Task prompt:
A single stretch of the material below is to be transcribed exactly, starting at the line with "Definition placed (st" and ending after the line with "#[local] Instance stays_preorder".

Data for review:

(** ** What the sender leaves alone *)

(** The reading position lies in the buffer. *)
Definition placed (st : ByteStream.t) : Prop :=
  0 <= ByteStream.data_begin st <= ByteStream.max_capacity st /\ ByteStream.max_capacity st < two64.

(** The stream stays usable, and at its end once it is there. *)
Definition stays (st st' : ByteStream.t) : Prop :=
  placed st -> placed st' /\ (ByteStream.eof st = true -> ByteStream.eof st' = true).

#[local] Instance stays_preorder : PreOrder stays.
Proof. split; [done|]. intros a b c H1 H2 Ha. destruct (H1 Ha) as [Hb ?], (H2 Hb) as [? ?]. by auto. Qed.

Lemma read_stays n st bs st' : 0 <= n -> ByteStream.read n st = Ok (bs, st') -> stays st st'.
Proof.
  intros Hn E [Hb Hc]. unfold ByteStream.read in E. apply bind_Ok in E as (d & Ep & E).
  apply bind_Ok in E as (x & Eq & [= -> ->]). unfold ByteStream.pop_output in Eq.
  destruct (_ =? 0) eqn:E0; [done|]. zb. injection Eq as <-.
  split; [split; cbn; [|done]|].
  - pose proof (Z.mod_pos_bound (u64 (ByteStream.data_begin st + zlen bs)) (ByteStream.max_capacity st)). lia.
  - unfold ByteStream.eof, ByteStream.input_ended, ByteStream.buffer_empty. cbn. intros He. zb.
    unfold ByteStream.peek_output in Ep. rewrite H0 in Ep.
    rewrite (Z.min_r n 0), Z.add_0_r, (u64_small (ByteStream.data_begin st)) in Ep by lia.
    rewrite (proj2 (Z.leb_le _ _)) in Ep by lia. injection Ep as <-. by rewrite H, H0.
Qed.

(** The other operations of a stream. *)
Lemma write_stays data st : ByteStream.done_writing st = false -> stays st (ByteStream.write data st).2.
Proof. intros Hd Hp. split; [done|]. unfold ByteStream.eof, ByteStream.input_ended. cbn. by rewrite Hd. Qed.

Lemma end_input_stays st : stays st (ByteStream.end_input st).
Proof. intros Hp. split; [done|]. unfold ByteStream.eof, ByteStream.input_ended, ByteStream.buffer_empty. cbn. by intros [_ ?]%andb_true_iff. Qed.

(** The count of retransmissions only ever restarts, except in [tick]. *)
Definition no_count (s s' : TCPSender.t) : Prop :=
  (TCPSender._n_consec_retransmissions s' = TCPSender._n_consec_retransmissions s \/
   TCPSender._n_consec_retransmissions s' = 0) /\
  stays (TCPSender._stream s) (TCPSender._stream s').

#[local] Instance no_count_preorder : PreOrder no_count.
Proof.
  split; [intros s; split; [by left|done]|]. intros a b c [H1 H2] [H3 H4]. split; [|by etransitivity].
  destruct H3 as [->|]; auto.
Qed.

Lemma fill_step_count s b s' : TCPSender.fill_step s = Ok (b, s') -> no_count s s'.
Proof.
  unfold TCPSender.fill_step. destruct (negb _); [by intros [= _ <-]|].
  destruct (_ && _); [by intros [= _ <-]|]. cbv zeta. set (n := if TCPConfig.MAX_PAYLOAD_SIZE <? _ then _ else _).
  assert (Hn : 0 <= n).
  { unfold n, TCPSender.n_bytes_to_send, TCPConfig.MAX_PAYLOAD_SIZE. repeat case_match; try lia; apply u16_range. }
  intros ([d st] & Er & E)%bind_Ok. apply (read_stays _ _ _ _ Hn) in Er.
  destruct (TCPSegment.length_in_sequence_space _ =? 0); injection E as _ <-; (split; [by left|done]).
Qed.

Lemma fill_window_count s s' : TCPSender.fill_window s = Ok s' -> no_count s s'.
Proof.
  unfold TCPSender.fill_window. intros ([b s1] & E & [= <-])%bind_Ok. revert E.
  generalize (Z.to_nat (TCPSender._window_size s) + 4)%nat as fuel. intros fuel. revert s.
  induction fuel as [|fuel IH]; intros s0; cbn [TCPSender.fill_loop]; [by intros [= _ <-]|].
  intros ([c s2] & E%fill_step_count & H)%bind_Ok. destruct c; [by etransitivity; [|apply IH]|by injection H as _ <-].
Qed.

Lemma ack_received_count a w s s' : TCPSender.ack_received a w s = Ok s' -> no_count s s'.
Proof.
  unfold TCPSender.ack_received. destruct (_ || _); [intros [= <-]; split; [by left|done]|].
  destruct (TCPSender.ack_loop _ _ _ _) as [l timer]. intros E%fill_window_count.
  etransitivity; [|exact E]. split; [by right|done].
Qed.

Output of the task:
Definition placed (st : ByteStream.t) : Prop :=
  0 <= ByteStream.data_begin st <= ByteStream.max_capacity st /\ ByteStream.max_capacity st < two64.

(** The stream stays usable, and at its end once it is there. *)
Definition stays (st st' : ByteStream.t) : Prop :=
  placed st -> placed st' /\ (ByteStream.eof st = true -> ByteStream.eof st' = true).

#[local] Instance stays_preorder : PreOrder stays.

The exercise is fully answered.